### HOW TO COMPLETE THIS TASK
Through the line that contains "Forall (ch_ok n) (snd (recycle_channels", return the data below exactly, starting at its first line; leave the rest out.

### SUPPLIED MATERIAL
►

Lemma tx_channel_ok lmt mv w : ch_ok n w -> ch_ok n (snd (tx_channel n lmt mv w)).
Proof.
  intros [Hh Hb Ht]. split.
  - by apply tx_channel_has.
  - destruct (decide (pending_list w = [] /\ busy_list w = [])) as [[E1 E2]|Hne].
    + unfold tx_channel. pose proof Hh as []. by rewrite wh_pend, wh_busy, E1, E2.
    + destruct (tx_channel_open n Hn lmt mv w [] Hh Hb) as (_ & ? & _); [|done].
      destruct (decide (pending_list w = [])), (decide (busy_list w = [])); naive_solver.
  - destruct (tx_channel_tags n lmt mv w) as (? & ? & ?). by apply (tag_ext w).
Qed.

Lemma recycle_channel_ok lmt m w : ch_ok n w ->
  ch_ok n (snd (phl_handle_busy_wd n lmt (reg_hw (hw_fetch n m w)) (hw_fetch n m w))).
Proof.
  intros [Hh Hb Ht]. set (v := hw_fetch n m w). assert (wd_has v []) as Hv by (by destruct Hh; split).
  apply (fetch_open n Hn 0 m) in Hb. fold v in Hb. split.
  - by apply handle_busy_has.
  - by destruct (handle_busy_open n Hn lmt v [] Hv Hb) as (_ & ? & _).
  - destruct (handle_busy_tags n lmt (reg_hw v) v) as (? & ? & ?). by apply (tag_ext w).
Qed.

Lemma tx_channels_ok lmt mv ws : Forall (ch_ok n) ws ->
  Forall (ch_ok n) (snd (tx_channels n lmt mv ws)) /\ tags <$> snd (tx_channels n lmt mv ws) = tags <$> ws.
Proof.
  intros Hw. revert mv. induction Hw as [|w ws Hw _ IH]; intros mv; [done|]. cbn.
  pose proof (tx_channel_ok lmt mv w Hw) as H1. pose proof (tx_channel_tags n lmt mv w) as (H2 & _).
  destruct (tx_channel n lmt mv w) as [[sts mv'] v]. cbn in *. destruct (IH mv') as [IH1 IH2].
  destruct (tx_channels n lmt mv' ws) as [mv'' vs]. cbn in *. split; [by constructor|]. rewrite IH2. unfold tags. by rewrite H2.
Qed.

Lemma recycle_channels_ok lmt mv ws : Forall (ch_ok n) ws ->
  Forall (ch_ok n) (snd (recycle_channels n lmt mv ws)) /\ tags <$> snd (recycle_channels n lmt mv ws) = tags <$> ws.
Proof.
  intros Hw. revert mv. induction Hw as [|w ws Hw _ IH]; intros mv; [done|]. cbn [recycle_channels].
  rewrite (get_avail n Hn 0) by apply Hw. pose proof (recycle_channel_ok lmt (next_move mv) w Hw) as H1.
  set (v := hw_fetch n (next_move mv) w) in *.
  pose proof (handle_busy_tags n lmt (reg_hw v) v) as (H2 & _). change (wp_tag v) with (wp_tag w) in H2.
  destruct (IH (tail mv)) as [IH1 IH2]. destruct (recycle_channels n lmt (tail mv) ws) as [mv'' vs]. cbn [snd] in *.
  split; [by constructor|]. cbn [fmap list_fmap]. rewrite IH2. unfold tags. by rewrite H2.
Qed.
End turn.

(** ** Reports *)

Definition at_ch (P : rtw_wd_page_ring -> Prop) (ch : nat) (h : hci_info) : Prop :=
  exists w, wd_ring h !! ch = Some w /\ P w.

(** A tagged request is taken back. *)
Definition untag (k : Z) (w : rtw_wd_page_ring) : rtw_wd_page_ring :=
  set_rpt (bump_busy (-1) (rpt_stats w)) (set_wp_tag (delete k (wp_tag w)) w).

(** Properties a report does not break. *)
Class ReportSafe (P : rtw_wd_page_ring -> Prop) : Prop := {
  safe_rpt : forall w s, busy_cnt s = busy_cnt (rpt_stats w) -> P w -> P (set_rpt s w);
  safe_untag : forall w k, is_Some (wp_tag w !! k) -> P w -> P (untag k w) }.

Lemma count_busy d txsts s : busy_cnt (count_report d txsts s) = busy_cnt s.
Proof. destruct s. unfold count_report. by repeat case_match. Qed.

#[export] Instance tag_safe : ReportSafe tag_ok.
Proof.
  split.
  - intros w s E [H1 H2 H3]. split; cbn; [done|done|by rewrite E].
  - intros w k [q Hq] Hw. pose proof (tag_size w Hw) as Hs. destruct Hw as [H1 H2 H3]. split; cbn; [done| |].
    + intros j v [_ Hj]%lookup_delete_Some. by eapply H2.
    + rewrite map_size_delete_Some by eauto. assert (size (wp_tag w) <> 0%nat) by (intros E; apply map_size_empty_inv in E; by rewrite E in Hq).
      rewrite H3. unfold u32, WP_MAX_SEQ_NUMBER in *. rewrite Z.mod_small; lia.
Qed.

#[export] Instance has_safe : ReportSafe (fun w => wd_has w []).
Proof. split; intros ??? []; by split. Qed.

#[export] Instance and_safe P Q : ReportSafe P -> ReportSafe Q -> ReportSafe (fun w => P w /\ Q w).
Proof. intros [] []. split; naive_solver. Qed.

#[export] Instance ch_safe n : ReportSafe (ch_ok n).
Proof.
  split; intros ??? [Hh Hb Ht]; split.
  - by apply (@safe_rpt _ has_safe).
  - by apply (bd_ext n 0 w).
  - by apply (@safe_rpt _ tag_safe).
  - by apply (@safe_untag _ has_safe).
  - by apply (bd_ext n 0 w).
  - by apply (@safe_untag _ tag_safe).
Qed.

Lemma at_ch_upd P ch' ch f h : (forall w, wd_ring h !! ch = Some w -> P w -> P (f w)) -> at_ch P ch' h -> at_ch P ch' (upd_ch ch f h).
Proof.
  intros Hf (w & Ew & Hw). unfold at_ch. cbn. destruct (decide (ch' = ch)) as [->|Hne].
  - exists (f w). rewrite list_lookup_alter_eq, Ew. eauto.
  - exists w. by rewrite list_lookup_alter_ne.
Qed.

(** What a report does: nothing but counting, or the request goes back. *)
Record reported (h h' : hci_info) (back : list nat) : Prop := {
  rp_back : hc_back h' = hc_back h ++ back;
  rp_reqs : reqs h ≡ₚ back ++ reqs h';
  rp_len : length (wd_ring h') = length (wd_ring h);
  rp_num : txbd_num h' = txbd_num h;
  rp_lmt : txbd_upd_lmt h' = txbd_upd_lmt h;
  rp_acc : exists k, hc_recycle h' = drop k (hc_recycle h);
  rp_safe : forall P ch, ReportSafe P -> at_ch P ch h -> at_ch P ch h' }.

Lemma reported_refl h : reported h h [].
Proof. split; try done; [by rewrite app_nil_r|by exists 0%nat]. Qed.

Lemma reported_trans h1 h2 h3 b1 b2 : reported h1 h2 b1 -> reported h2 h3 b2 -> reported h1 h3 (b1 ++ b2).
Proof.
  intros [A1 A2 A3 A4 A5 [k1 A6] A7] [B1 B2 B3 B4 B5 [k2 B6] B7]. split.
  - by rewrite B1, A1, app_assoc.
  - by rewrite A2, B2, app_assoc.
  - congruence.
  - congruence.
  - congruence.
  - exists (k1 + k2)%nat. by rewrite B6, A6, drop_drop.
  - auto.
Qed.

Lemma reported_rpt ch w s h : wd_ring h !! ch = Some w -> busy_cnt (s w) = busy_cnt (rpt_stats w) ->
  reported h (upd_ch ch (fun w => set_rpt (s w) w) h) [].
Proof.
  intros Ew Es. split; cbn; try done.
  - by rewrite app_nil_r.
  - by apply (reqs_alter ch _ w h [] []).
  - by rewrite length_alter.
  - by exists 0%nat.
  - intros P ch' HP. apply at_ch_upd. intros w' Ew'. simplify_eq. by apply safe_rpt.
Qed.

Lemma reported_untag ch w k q h : wd_ring h !! ch = Some w -> wp_tag w !! k = Some q ->
  reported h (set_hc_back (hc_back h ++ [tq_ptr q]) (upd_ch ch (untag k) h)) [tq_ptr q].
Proof.
  intros Ew Ek. split; cbn; try done.
  - apply (reqs_alter ch (untag k) w h [] [tq_ptr q]); [done|]. unfold tags. cbn.
    by rewrite <- (map_to_list_delete (wp_tag w) k q).
  - by rewrite length_alter.
  - by exists 0%nat.
  - intros P ch' HP Hat. apply (at_ch_upd P ch' ch (untag k) h) in Hat; [done|]. intros w' Ew'. simplify_eq. apply safe_untag. eauto.
Qed.

Definition known_type (q : rtw_xmit_req) : Prop :=
  treq_type q = RTW_PHL_TREQ_TYPE_TEST_PATTERN \/ treq_type q = RTW_PHL_TREQ_TYPE_NORMAL.

#[export] Instance known_type_dec q : Decision (known_type q).
Proof. unfold known_type. apply _. Defined.

(** The answer of the core driver is consumed; nothing else changes. *)
Lemma reported_req q h : reported h (snd (recycle_req q h)) [] /\ wd_ring (snd (recycle_req q h)) = wd_ring h /\
  hc_back (snd (recycle_req q h)) = hc_back h /\
  (known_type q -> Forall (eq true) (hc_recycle h) -> fst (recycle_req q h) = true).
Proof.
  unfold recycle_req. destruct (_ || _) eqn:E; cbn; split_and!; try done.
  - split; cbn; try done; [by rewrite app_nil_r|exists 1%nat; by destruct (hc_recycle h)].
  - intros _ Hf. by destruct Hf as [|? ? <-].
  - apply reported_refl.
  - apply orb_false_iff in E as [E1%Z.eqb_neq E2%Z.eqb_neq]. by intros [?|?].
Qed.

(** The request is taken back, or stays. *)
Lemma recycle_reported ch k txsts h w : wd_ring h !! ch = Some w ->
  let h' := phl_recycle_payload ch k txsts h in
  exists back, reported h h' back /\
    ((exists q, wp_tag w !! k = Some q /\ known_type q) -> Forall (eq true) (hc_recycle h) ->
     at_ch (fun w => wp_tag w !! k = None) ch h').
Proof.
  intros Ew. unfold phl_recycle_payload. rewrite Ew. cbn zeta. destruct (wp_tag w !! k) as [q|] eqn:Ek.
  2: { exists []. split; [by eapply reported_rpt|]. by intros (? & ? & _). }
  set (h1 := upd_ch ch _ h). set (s := fun w => _phl_wp_rpt_statistics (hc_now h) txsts q (rpt_stats w)).
  assert (reported h h1 []) as H1 by (apply (reported_rpt ch w s); [done|apply count_busy]).
  assert (wd_ring h1 !! ch = Some (set_rpt (s w) w)) as Ew1 by (cbn; by rewrite list_lookup_alter_eq, Ew).
  destruct (reported_req q h1) as (H2 & E2 & E3 & H3). destruct (recycle_req q h1) as [ok h2]. cbn [fst snd] in *.
  rewrite <- E2 in Ew1. destruct ok.
  - exists [tq_ptr q]. split.
    + eapply (reported_trans _ h2 _ []); [by eapply (reported_trans _ h1 _ [] [])|]. by eapply reported_untag.
    + intros _ _. eexists. cbn. rewrite list_lookup_alter_eq, Ew1. split; [done|]. apply lookup_delete_eq.
  - exists []. split.
    + eapply (reported_trans _ h2 _ [] []); [by eapply (reported_trans _ h1 _ [] [])|]. by eapply reported_rpt.
    + intros (q' & [= <-] & Hq) Hacc. by specialize (H3 Hq Hacc).
Qed.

◄

### EXPECTED ANSWER
Lemma tx_channel_ok lmt mv w : ch_ok n w -> ch_ok n (snd (tx_channel n lmt mv w)).
Proof.
  intros [Hh Hb Ht]. split.
  - by apply tx_channel_has.
  - destruct (decide (pending_list w = [] /\ busy_list w = [])) as [[E1 E2]|Hne].
    + unfold tx_channel. pose proof Hh as []. by rewrite wh_pend, wh_busy, E1, E2.
    + destruct (tx_channel_open n Hn lmt mv w [] Hh Hb) as (_ & ? & _); [|done].
      destruct (decide (pending_list w = [])), (decide (busy_list w = [])); naive_solver.
  - destruct (tx_channel_tags n lmt mv w) as (? & ? & ?). by apply (tag_ext w).
Qed.

Lemma recycle_channel_ok lmt m w : ch_ok n w ->
  ch_ok n (snd (phl_handle_busy_wd n lmt (reg_hw (hw_fetch n m w)) (hw_fetch n m w))).
Proof.
  intros [Hh Hb Ht]. set (v := hw_fetch n m w). assert (wd_has v []) as Hv by (by destruct Hh; split).
  apply (fetch_open n Hn 0 m) in Hb. fold v in Hb. split.
  - by apply handle_busy_has.
  - by destruct (handle_busy_open n Hn lmt v [] Hv Hb) as (_ & ? & _).
  - destruct (handle_busy_tags n lmt (reg_hw v) v) as (? & ? & ?). by apply (tag_ext w).
Qed.

Lemma tx_channels_ok lmt mv ws : Forall (ch_ok n) ws ->
  Forall (ch_ok n) (snd (tx_channels n lmt mv ws)) /\ tags <$> snd (tx_channels n lmt mv ws) = tags <$> ws.
Proof.
  intros Hw. revert mv. induction Hw as [|w ws Hw _ IH]; intros mv; [done|]. cbn.
  pose proof (tx_channel_ok lmt mv w Hw) as H1. pose proof (tx_channel_tags n lmt mv w) as (H2 & _).
  destruct (tx_channel n lmt mv w) as [[sts mv'] v]. cbn in *. destruct (IH mv') as [IH1 IH2].
  destruct (tx_channels n lmt mv' ws) as [mv'' vs]. cbn in *. split; [by constructor|]. rewrite IH2. unfold tags. by rewrite H2.
Qed.

Lemma recycle_channels_ok lmt mv ws : Forall (ch_ok n) ws ->
  Forall (ch_ok n) (snd (recycle_channels n lmt mv ws)) /\ tags <$> snd (recycle_channels n lmt mv ws) = tags <$> ws.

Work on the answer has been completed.